- _Your assignment_:
Across the listing below, count every line where the string "Import" appears, then give only the count.

┌─ Extracted material

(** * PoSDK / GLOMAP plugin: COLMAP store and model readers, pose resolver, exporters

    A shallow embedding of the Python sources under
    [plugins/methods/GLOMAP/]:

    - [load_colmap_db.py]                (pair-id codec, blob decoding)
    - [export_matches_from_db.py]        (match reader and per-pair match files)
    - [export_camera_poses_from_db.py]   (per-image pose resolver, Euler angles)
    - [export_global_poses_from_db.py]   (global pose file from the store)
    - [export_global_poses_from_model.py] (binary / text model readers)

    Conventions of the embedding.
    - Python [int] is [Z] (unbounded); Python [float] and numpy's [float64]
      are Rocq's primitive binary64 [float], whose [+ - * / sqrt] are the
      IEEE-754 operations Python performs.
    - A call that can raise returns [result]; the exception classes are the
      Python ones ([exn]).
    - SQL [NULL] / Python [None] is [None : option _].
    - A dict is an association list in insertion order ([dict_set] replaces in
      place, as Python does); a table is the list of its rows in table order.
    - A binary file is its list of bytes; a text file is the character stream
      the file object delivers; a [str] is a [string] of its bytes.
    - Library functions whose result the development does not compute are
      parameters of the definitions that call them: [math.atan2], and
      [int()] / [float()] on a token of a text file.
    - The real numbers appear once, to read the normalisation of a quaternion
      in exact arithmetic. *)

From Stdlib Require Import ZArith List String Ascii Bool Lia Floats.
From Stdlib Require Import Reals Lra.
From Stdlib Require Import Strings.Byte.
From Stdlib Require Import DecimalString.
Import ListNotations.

└─

- _Written answer_:
5